In the first sections, I have segmented an image into a number of areas, each denoted as "text" or "gap". The algorithm then uses a HMM to refine these regions, and I'm stuck in the section of the paper that describes the parameters for the HMM.
It starts out easy enough by defining two states (c0 = text, c1 = gap) and their initial probabilities π0, π1 both being 0.5, but then the transition probabilities are described and there's something I'm missing. It goes:
"The transition probabilities are modeled by an exponential distribution with parameters mj, j ∈ {0,1}, the mean height of each region for the whole document image, as follows
ajj(i) = P(s[h,h+Hi] = cj | s[h-Hi-1,h] = cj)
= exp(-Hi/mj), j ∈ {0,1}
where Hi denotes the height of the i-th area and s[h,h+Hi] the state of the region that starts at height h and extends up to h+Hi. The transition probabilities of a01(i) and a10(i) result as the difference of a00(i) and a11(i) from 1, respectively."

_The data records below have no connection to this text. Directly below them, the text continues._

(** What [Call] returns once it holds a decoded envelope. *)
Lemma Call_decoded (c : client.Config.t) (method : string)
    (params : option string) (respObj : client.ResponseObject.t) :
  client.decoded c method params respObj ->
  (client.Call c method params).1
    = if negb (EqualFold client.genUUID (client.ResponseObject.ID respObj)) then
        client.fail_with
          (client.SetRPCIDs (client.NewInternalError client.ErrorPrefix None)
             (client.ResponseObject.ID respObj) client.genUUID)
      else if negb (EqualFold "2.0" (client.ResponseObject.Jsonrpc respObj)) then
        client.fail_with
          (client.SetProtocolVersions
             (client.NewInternalError client.ErrorPrefix None)
             (client.ResponseObject.Jsonrpc respObj) "2.0")
      else match client.ResponseObject.Error respObj with
           | Some e => (None, Some (client.Remote e))
           | None => (client.ResponseObject.Result respObj, None)
           end.
Proof.
  intros (q & resp & data & Hans & Hstatus & Hread & Hdec).
  enter_response Hans. rewrite Hstatus, Hread, Hdec.
  unfold client.getRequestObject.
  cbn [client.RequestObject.ID client.RequestObject.Jsonrpc Z.eqb StatusOK
       Pos.eqb negb].
  destruct (EqualFold client.genUUID (client.ResponseObject.ID respObj));
    cbn [negb fst]; [|done].
  destruct (EqualFold "2.0" (client.ResponseObject.Jsonrpc respObj));
    cbn [negb fst]; [|done].
  by destruct (client.ResponseObject.Error respObj).
Qed.

(** C5. Once the call holds a decoded envelope, it compares the id of
    the envelope with the id of the request, up to the case of letters,
    and the protocol version of the envelope with "2.0". An id that
    differs makes the call fail with the InternalError that carries the
    id observed and the id expected; with matching ids, a version other
    than "2.0" makes it fail with the InternalError that carries the
    version observed and "2.0". Only when both match does the call go on
    to the error or the result of the envelope. *)
Theorem response_is_correlated_with_request
    (c : client.Config.t) (method : string) (params : option string)
    (respObj : client.ResponseObject.t) :
  client.decoded c method params respObj ->
  let e0 := client.NewInternalError client.ErrorPrefix None in
  let observed_id := client.ResponseObject.ID respObj in
  let observed_version := client.ResponseObject.Jsonrpc respObj in
  (EqualFold client.genUUID observed_id = false ->
     (client.Call c method params).1
       = (None, Some (client.Internal
                        (client.SetRPCIDs e0 observed_id client.genUUID)))
     /\ client.InternalError.RPCIDs (client.SetRPCIDs e0 observed_id client.genUUID)
          = Some (observed_id, client.genUUID))
  /\ (EqualFold client.genUUID observed_id = true ->
      observed_version <> "2.0" ->
      (client.Call c method params).1
        = (None, Some (client.Internal
                         (client.SetProtocolVersions e0 observed_version "2.0")))
      /\ client.InternalError.ProtocolVersions
           (client.SetProtocolVersions e0 observed_version "2.0")
           = Some (observed_version, "2.0"))
  /\ (EqualFold client.genUUID observed_id = true ->
      observed_version = "2.0" ->
      (client.Call c method params).1
        = match client.ResponseObject.Error respObj with
          | Some e => (None, Some (client.Remote e))
          | None => (client.ResponseObject.Result respObj, None)
          end).
Proof.
  intros Hdec e0 observed_id observed_version.
  rewrite (Call_decoded _ _ _ _ Hdec).
  fold observed_id observed_version.
  split; [|split].
  - intros ->. done.
  - intros -> Hver. cbn [negb].
    destruct (EqualFold "2.0" observed_version) eqn:Hfold; [|done].
    by apply EqualFold_version in Hfold.
  - intros -> ->. done.
Qed.

(** C10. The two comparisons come before the error of the envelope is
    looked at: a decoded envelope that carries an error and an id that
    differs from the id of the request makes the call fail with the
    InternalError of the id mismatch, and the error of the envelope is
    not what the call returns. *)
Theorem id_mismatch_hides_remote_error
    (c : client.Config.t) (method : string) (params : option string)
    (respObj : client.ResponseObject.t) (e : client.ErrorObject.t) :
  client.decoded c method params respObj ->
  client.ResponseObject.Error respObj = Some e ->
  EqualFold client.genUUID (client.ResponseObject.ID respObj) = false ->
  (client.Call c method params).1
    = (None, Some (client.Internal
                     (client.SetRPCIDs
                        (client.NewInternalError client.ErrorPrefix None)
                        (client.ResponseObject.ID respObj) client.genUUID)))
  /\ (client.Call c method params).1.2 <> Some (client.Remote e).
Proof.
  intros Hdec Herr Hid.
  rewrite (Call_decoded _ _ _ _ Hdec), Hid. simpl. done.
Qed.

From Papavassiliou, Stafylakis, Katsouros, Carayannis: "Handwritten document image segmentation into text lines and words" (Pattern Recognition 43 (2010) pp. 369-377)

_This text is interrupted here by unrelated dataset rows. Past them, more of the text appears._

(** * scisample: samplers, cross product, range sampling and the factory

    A shallow embedding of [scisample/cross_product.py],
    [scisample/uqpipeline_sample.py] and [scisample/samplers.py], with the
    Python values, dictionaries, exceptions and object store they rely on,
    followed by the properties of the specification that concern them. *)

From Stdlib Require Import ZArith.
From Stdlib Require PrimFloat SpecFloat FloatOps.
From stdpp Require Import base option list strings gmap.

(** ** Python values, dictionaries and exceptions *)

Module Python.

(** The scalars a configuration holds once the structured text is loaded:
    [None], booleans, integers, floats (IEEE binary64, as CPython's) and
    strings.  All of them are immutable objects. *)
Inductive PyVal : Type :=
| PyNone
| PyBool (b : bool)
| PyInt (z : Z)
| PyFloat (f : PrimFloat.float)
| PyStr (s : string).

(** A Python [dict] with string keys: the items in insertion order.  A
    well-formed dictionary holds each key once ([dict_wf]). *)
Abbreviation dict V := (list (string * V)) (only parsing).

Definition keys {V} (d : dict V) : list string := d.*1.
Definition dict_wf {V} (d : dict V) : Prop := NoDup (keys d).

(** [d[k]]; [None] stands for the [KeyError]. *)
Fixpoint dict_get {V} (d : dict V) (k : string) : option V :=
  match d with
  | [] => None
  | (k', v) :: rest => if decide (k = k') then Some v else dict_get rest k
  end.

(** [d[k] = v]: an existing key keeps its position, a new one goes last. *)
Fixpoint dict_set {V} (k : string) (v : V) (d : dict V) : dict V :=
  match d with
  | [] => [(k, v)]
  | (k', v') :: rest =>
      if decide (k = k') then (k, v) :: rest else (k', v') :: dict_set k v rest
  end.

(** [d.update(other)]. *)
Definition dict_update {V} (d other : dict V) : dict V :=
  foldl (fun acc kv => dict_set kv.1 kv.2 acc) d other.

(** One entry of the [parameters] block: a literal sequence of values
    ([X2: [5, 10]]) or a mapping such as [{min: 5, max: 10}]. *)
Inductive ParamSpec : Type :=
| Values (l : list PyVal)
| Range (entry : list (string * PyVal)).

(** What the mapping may hold under [type]: a scalar (the name of a
    variant is a string), a list or a mapping. *)
Inductive ConfigValue : Type :=
| Scalar (v : PyVal)
| Sequence (l : list PyVal)
| Mapping (entry : list (string * PyVal)).
(** X17. The Doppler estimate is the phase difference wrapped into
    [(-pi, pi]], in cycles, per [delta_t].  For arrays of one length:
    [delta_t == 0] raises [ZeroDivisionError]; otherwise every entry [v]
    satisfies [|v * delta_t| <= 1/2], and [v] is
    [(now - prev) / (2 pi) / delta_t] when the phase difference lies in
    [(-pi, pi]]. *)
Theorem estimate_doppler_unambiguous (phases_prev phases_now : list R)
    (delta_t freq : R)
    (Hlen : length phases_prev = length phases_now) :
  (delta_t = 0 ->
   estimate_doppler phases_prev phases_now delta_t freq = Raised ZeroDivisionError) /\
  (delta_t <> 0 ->
   exists out : list R,
     estimate_doppler phases_prev phases_now delta_t freq = Returned out /\
     length out = length phases_now /\
     forall i : nat, (i < length phases_now)%nat ->
       Rabs (nth i out 0 * delta_t) <= 1 / 2 /\
       (- PI < nth i phases_now 0 - nth i phases_prev 0 <= PI ->
        nth i out 0 = (nth i phases_now 0 - nth i phases_prev 0) / (2 * PI) / delta_t)).
Proof.
  split.
  { intros ->. unfold estimate_doppler. rewrite Hlen, broadcast_dim_same. cbn [bind].
    destruct (Req_dec_T 0 0) as [_ | H]; [reflexivity | contradiction]. }
  intros Hdt.
  destruct (estimate_doppler_entries phases_prev phases_now delta_t freq Hlen Hdt)
    as (out & Hout & Hl & Hnth).
  exists out. split; [exact Hout|]. split; [exact Hl|].
  intros i Hi. rewrite (Hnth i Hi).
  pose proof PI_RGT_0 as Hpi.
  set (D := nth i phases_now 0 - nth i phases_prev 0).
  split.
  - pose proof (arctan2_range (sin D) (cos D)) as Hr.
    replace (arctan2 (sin D) (cos D) / (2 * PI) / delta_t * delta_t)
      with (arctan2 (sin D) (cos D) / (2 * PI)) by (field; split; lra).
    apply Rabs_le. split.
    + apply Rmult_le_reg_r with (2 * PI); [lra|].
      unfold Rdiv. rewrite Rmult_assoc, Rinv_l by lra. lra.
    + apply Rmult_le_reg_r with (2 * PI); [lra|].
      unfold Rdiv at 1. rewrite Rmult_assoc, Rinv_l by lra. lra.
  - intros HD. now rewrite arctan2_sin_cos.
Qed.

Lemma estimate_doppler_unambiguous_witness :
  (2 = 0 -> estimate_doppler [0; 1] [1; 1] 2 3000 = Raised ZeroDivisionError) /\
  (2 <> 0 ->
   exists out : list R,
     estimate_doppler [0; 1] [1; 1] 2 3000 = Returned out /\
     length out = length [1; 1] /\
     forall i : nat, (i < length [1; 1])%nat ->
       Rabs (nth i out 0 * 2) <= 1 / 2 /\
       (- PI < nth i [1; 1] 0 - nth i [0; 1] 0 <= PI ->
        nth i out 0 = (nth i [1; 1] 0 - nth i [0; 1] 0) / (2 * PI) / 2)).
Proof.
  apply (estimate_doppler_unambiguous [0; 1] [1; 1] 2 3000). reflexivity.
Defined.

Lemma nth_map_add (c : R) (l : list R) (j : nat) :
  nth j (map (fun p => p + c) l) 0 = if (j <? length l)%nat then nth j l 0 + c else 0.
Proof.
  destruct (Nat.ltb_spec j (length l)) as [Hin | Hout].
  - rewrite (nth_indep _ 0 ((fun p => p + c) 0)) by (rewrite length_map; exact Hin).
    apply (map_nth (fun p => p + c)).
  - apply nth_overflow. rewrite length_map. exact Hout.
Qed.
(** * SoundcloudDownloader: a shallow embedding of [soundclouddownloader/main.py]

    The development follows the source file top to bottom:

    - Python values, exceptions and [pathlib] paths as the code uses them;
    - the file system the code reads and mutates ([exists], [iterdir],
      [unlink], [rmtree], [mkdir]);
    - the collaborators that live outside [main.py] (the yt-dlp extractor,
      [clean_filename], [create_zip], the random source, the completion
      order of the worker pool), gathered in one [environment] record;
    - a state-and-exception monad in which [download_track],
      [get_playlist_info] and [download_playlist] are written statement by
      statement;
    - the properties of those three methods. *)

From Stdlib Require Import List String Ascii Bool Arith ZArith QArith Lia Lqa.
Import ListNotations.

Local Close Scope Q_scope.
Local Open Scope nat_scope.
Local Open Scope string_scope.
Local Open Scope list_scope.

Set Warnings "-register-all".

(* ===================================================================== *)
(** ** Strings *)
(* ===================================================================== *)

Module Str.

(** [s.startswith(p)] *)
Fixpoint startswith (s p : string) : bool :=
  match p, s with
  | EmptyString, _ => true
  | String _ _, EmptyString => false
  | String a p', String b s' => Ascii.eqb a b && startswith s' p'
  end.

(** [s.rfind(c)], [None] standing for Python's -1. *)
Fixpoint rfind (c : ascii) (s : string) : option nat :=
  match s with
  | EmptyString => None
  | String a s' =>
      match rfind c s' with
      | Some i => Some (S i)
      | None => if Ascii.eqb a c then Some 0 else None
      end
  end.

(** [s.split(c)]: the pieces between occurrences of [c], never empty as a list. *)
Fixpoint split (c : ascii) (s : string) : list string :=
  match s with
  | EmptyString => [EmptyString]
  | String a s' =>
      if Ascii.eqb a c then EmptyString :: split c s'
      else match split c s' with
           | [] => [String a EmptyString]
           | w :: ws => String a w :: ws
           end
  end.

(** [sep.join(l)] *)
Fixpoint join (sep : string) (l : list string) : string :=
  match l with
  | [] => EmptyString
  | [w] => w
  | w :: ws => w ++ sep ++ join sep ws
  end.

I can easily do the exp() calculations with the area data that I have, but I don't understand how this becomes a 2x2 matrix. As I understand the formula, the result is dependent on the two variables i (= area index), and j (= 1 or 0) but how do I select i / the area it describes?
Update: Additionally, the regions are alternately text or gap; so the P() formula above should equal 0.0, as there are no two regions i, i-1 that have the same state. This would give a transition probabily matrix of:
$\begin{bmatrix} 0.0 & 1.0 \\ 1.0 & 0.0 \end{bmatrix}$
It will always transition to the opposite state at each point in time – which definitely does not seem useful.
There's most likely something that I'm misunderstanding in the above, my theoretical grounding isn't very solid.
Note: The transition probability matrix has to be 2 x 2 (it describes the probability of transition between states, including staying in the same state, so both dimensions are equal to the number of states).